The Appleton paper (which is kind enough to quote me as part of its coverage) promises a four-part investigation, of which this is Part 1. (Ed Lowe and J.E. Espino, “Pageant, law firm closely linked”, Appleton Post-Crescent, Jul. 17). For more on mass filings of suits under the Americans with Disabilities Act and parallel state and local statutes, see Mar. 18, May 31 and many other entries on our disabled-rights page.

“Users of Assistance Dogs Leave a Trail of Lawsuits”

Erma Miller has filed 21 discrimination claims in southern California over alleged failure to serve her because of her assistance dog. Some defendants suspect a scam: Miller regularly alleges that the failure to permit entrance to the dog meant she couldn’t use the restroom and soiled herself. They’re also suspicious of Miller’s “practice of providing Rottweilers to other people, who took the dogs to businesses, got bounced and filed lawsuits,” and hints that her disbarred-attorney ex-con husband has a hand in the litigation. Lynn Stites had served eight years for a multi-million-dollar litigation-related insurance fraud scheme out of a Grisham novel:

During the 1980s, Stites organized a clandestine network of attorneys who infiltrated complex civil cases in Los Angeles, Orange and San Diego counties by getting insured defendants to hire them in place of their insurance company lawyers.

Posing as independent and, at times, snarling adversaries, they worked in concert to manufacture new legal controversies so that lawsuits would grow in complexity and cost.

In some cases, the lawyers paid kickbacks to clients for the right to defend them on the insurers’ dime.
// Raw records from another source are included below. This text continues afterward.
Lemma bounded_read_opens s p cid max b :
  read_sealed_bounded s p cid max = Ok (Some b) ->
  (p ∉ io_unreadable (sl_io s)) /\ exists f, io_files (sl_io s) !! p = Some f /\ open_record (sl_key s) cid (fl_data f) = Ok b.
Proof.
  unfold read_sealed_bounded, read_bounded, fs_read, open_record. destruct (checked_add usize_max max 40); [|done]. cbn [ok_or mbind result_bind].
  case_bool_decide as Hu; [done|]. cbn [mbind result_bind]. destruct (io_files (sl_io s) !! p) as [f|] eqn:E; cbn [fmap option_fmap option_map]; [|done].
  destruct (_ <? len (fl_data f)); [done|]. cbn [mbind result_bind]. destruct (decode_sealed (fl_data f)) as [sealed|] eqn:Ed; [|done]. cbn [mbind result_bind].
  destruct (map_err _ _) as [plain|] eqn:Em; [|done]. cbn [mbind result_bind]. destruct (max <? len plain); [done|]. cbn [mbind result_bind refuse_if].
  destruct (verify cid plain) as [x|] eqn:Ev; [|done]. intros [= <-]. split; [done|]. exists f. split; [done|]. rewrite Ed. cbn [mbind result_bind]. by rewrite Em.
Qed.

Lemma get_opens s cid b :
  sealing_get s cid = Ok (Some b) <->
  (Held cid ∉ io_unreadable (sl_io s)) /\ exists f, io_files (sl_io s) !! Held cid = Some f /\ open_record (sl_key s) cid (fl_data f) = Ok b.
Proof.
  unfold sealing_get, fs_read. case_bool_decide as Hu; cbn [mbind result_bind]; [split; [done|by intros [? _]]|].
  destruct (io_files (sl_io s) !! Held cid) as [f|]; cbn [fmap option_fmap option_map]; [|split; [done|by intros (_ & g & ? & _)]].
  destruct (open_record (sl_key s) cid (fl_data f)) as [x|] eqn:E; cbn; [|split; [done|intros (_ & g & [= <-] & E'); congruence]].
  split; [intros [= <-]; eauto|]. intros (_ & g & [= <-] & E'). congruence.
Qed.

Lemma open_record_address key cid data b : open_record key cid data = Ok b -> Cid_of b = cid.
Proof.
  unfold open_record. destruct (decode_sealed data); [|done]. cbn. destruct (map_err _ _); [|done]. cbn. intros Hv. apply verify_ok in Hv as [-> <-]. done.
Qed.

(** Records that are written whole may be added. *)
Definition admits_record (key : bytes) (P : FileSystem -> Prop) (cid : Cid) : Prop :=
  forall fs f, P fs -> fl_synced f = true -> complete key cid (fl_data f) -> P (<[Held cid := f]> fs).
End runs.

Section sealing.
Context {C : Crypto} {A : Aead} {L : AeadLaws A}.

Lemma sealed_record_opens key data rng sealed rng' :
  SignedOp.seal key data rng = (Ok sealed, rng') -> open_record key (Cid_of data) (encode_sealed sealed) = Ok data.
Proof using L.
  unfold SignedOp.seal. pose proof (length_fill 24 rng) as Hn. destruct (fill_bytes 24 rng) as [nonce r]. cbn [fst] in Hn.
  destruct (aead_encrypt key nonce data) as [ct|] eqn:Ee; [|done]. intros [= <- <-]. unfold open_record, decode_sealed, encode_sealed. cbn [sb_nonce sb_ciphertext].
  pose proof (aead_tag _ _ _ _ Ee) as Ht. assert ((len (nonce ++ ct) <=? 24) = false) as ->.
  { apply N.leb_gt. rewrite len_app. unfold len in *. lia. }
  cbn [mbind result_bind]. rewrite <- Hn at 1 2. rewrite take_app_length, drop_app_length. unfold SignedOp.unseal. cbn [sb_nonce sb_ciphertext].
  rewrite (aead_opens _ _ _ _ Ee). cbn. unfold verify. by rewrite bool_decide_eq_true_2.
Qed.

Lemma put_spec s data r s' :
  sealing_put s data = (r, s') -> is_Some (sl_cache s) ->
  let cid := Cid_of data in
  sl_key s' = sl_key s /\ is_Some (sl_cache s') /\ io_unreadable (sl_io s') = io_unreadable (sl_io s) /\
  (forall q, (forall c g n, q <> Incoming c g n) -> q <> Held cid -> io_files (sl_io s') !! q = io_files (sl_io s) !! q) /\
  (forall P, held_part P -> admits_record (sl_key s) P cid -> always P (sl_io s) -> always P (sl_io s')) /\
  (sizes_true None s -> sizes_true None s') /\
  (is_ok r = false -> io_files (sl_io s') !! Held cid = io_files (sl_io s) !! Held cid) /\
  (forall c, r = Ok c -> c = cid /\ exists f b, io_files (sl_io s') !! Held cid = Some f /\ open_record (sl_key s) cid (fl_data f) = Ok b /\ (b = data \/ address_collision b data)).
Proof using L.
  intros H Hc cid. unfold sealing_put in H. fold cid in H. destruct (read_found (sealing_get_bounded s cid (len data))) eqn:Eh.
  - destruct Hc as [mode Ec]. rewrite Ec in H. cbv zeta in H. injection H as <- <-. pose proof (note_held_spec s cid) as (Hq & Hk & Hcc & Hs).
    unfold read_found in Eh. destruct (sealing_get_bounded s cid (len data)) as [[b|]|] eqn:Eg; try done.
    apply bounded_read_opens in Eg as (Hu & f & Ef & Eo). destruct Hq as (U & F & Ha).
    split_and!; [done|by apply Hcc|done|intros; by apply F|auto|intros; by apply Hs, sizes_true_weaken|done|].
    intros c [= <-]. split; [done|]. exists f, b. rewrite F by done. split_and!; [done|done|].
    destruct (decide (b = data)) as [->|Hne]; [by left|right]. split; [done|]. by apply open_record_address in Eo.
  - destruct (SignedOp.seal (sl_key s) data (sl_rng s)) as [[sealed|e] rng] eqn:Es.
    2: { injection H as <- <-. cbn. split_and!; [done|done|done|done|auto|done|done|done]. }
    cbv zeta in H. cbn [sl_cache set_rng] in H. destruct Hc as [mode Ec]. rewrite Ec in H.
    destruct (write_atomic (set_rng rng s) mode cid (encode_sealed sealed)) as [[u|e] s1] eqn:Ew; apply write_atomic_spec in Ew as (Hp & Hk & Hm); cbn [is_ok] in *.
    + assert (exists m, sl_cache s1 = Some m /\ cm_index m = cm_index mode) as (m & Em & Ei).
      { destruct Hm as [seq [E|[E _]]]; [by eexists|]. cbn in E. rewrite Ec in E. eauto. }
      rewrite Em in H. injection H as <- <-. pose proof (note_held_spec s1 cid) as (Hq & Hk' & Hcc & Hs).
      pose proof (quiet_after _ _ _ _ _ _ Hp Hq) as (U & F & E & Ha). cbn [sl_io set_rng] in *.
      pose proof (sealed_record_opens _ _ _ _ _ Es) as Ho.
      split_and!; [by rewrite Hk', Hk|apply Hcc; by rewrite Em|done|done| | |done|].
      * intros P HP Hadm Hal. apply Ha; [done| |done]. intros fs Hfs. apply Hadm; [done|done|]. by exists data.
      * intros Ht. apply Hs. apply (sizes_true_places cid (mkFsFile (encode_sealed sealed) true) true (set_rng rng s)); [exact Hp| |exact Ht].
        unfold index_sizes. cbn. by rewrite Em, Ec; cbn; rewrite Ei.
      * intros c [= <-]. split; [done|]. exists (mkFsFile (encode_sealed sealed) true), data. cbn [fl_data]. split_and!; [done|exact Ho|by left].
    + injection H as <- <-. destruct Hp as (U & F & E & Ha). cbn [sl_io sl_key set_rng] in *.
      pose proof (sealed_record_opens _ _ _ _ _ Es) as Ho. split_and!; [done| |done|done| | |done|done].
      * destruct Hm as [seq [E'|[E' _]]]; rewrite E'; [by eexists|cbn; by rewrite Ec].
      * intros P HP Hadm Hal. apply Ha; [done| |done]. intros fs Hfs. apply Hadm; [done|done|]. by exists data.
      * intros Ht. apply (sizes_true_places cid (mkFsFile (encode_sealed sealed) true) false (set_rng rng s)); [split_and!; done| |exact Ht].
        unfold index_sizes. cbn. destruct Hm as [seq [E'|[E' _]]]; rewrite E'; [by rewrite Ec|done].
Qed.

(** A staged record that was stored and synced. *)
Definition staged_whole (key : bytes) (fs : FileSystem) (c : Cid) : Prop :=
  forall f, fs !! Staged c = Some f -> fl_synced f = true /\ complete key c (fl_data f).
Stites essentially franchised the litigation, directing strategy and assigning lawyers to various defendants. His minions, in turn, kicked back a cut of their take—paying in cash, precious metals, and improvements to his house.

Three cases are scheduled for trial in the next few months. Miller has already collected six digits worth of settlements, but a suit against Marriott did not go as well:

As part of her deposition, Marriott lawyers videotaped Miller with Giggy, the Rottweiler mix involved in the Marriott suit and several others. Giggy could not obey commands to sit, to pick up Miller’s cane or to help her through the door.

(Myron Levin, LA Times, Jul. 10). More on service dog suits: May 5 and links therein.

Disclosure: At my former firm, I represented Marriott in unrelated litigation. As with all my posts, I speak for myself, and not for my current employer, my former employers, nor my former clients.

Wal-Mart job pays millions

Who says you’ll never get rich working at Wal-Mart? A federal magistrate judge has just approved a $2.8 million award for disability-based discrimination on behalf of plaintiff Patrick Brady, who suffers from cerebral palsy. The company’s offense? It “violated federal and state laws by making a prohibited inquiry [relating to his disabilities] before giving Brady an employment offer. The company also subjected Brady to adverse employment conditions by transferring him from the pharmacy to a more physically taxing position pushing carts in the parking lot, according to the verdict.” The magistrate judge complained bitterly about having to reduce the award from the $7.5 million in damages, including $5 million in punitive damages, originally voted by the jury. On the tendency of stringent liability exposure to discourage employers’ hiring of disabled persons (workplace participation of whom actually went down, not up, after the ADA was passed), see, among other sources, Jul. 11, 2000, and this NBER paper. (Michael Bobelian, “Court Reluctantly Trims Wal-Mart Penalty”, New York Law Journal, Jun. 23).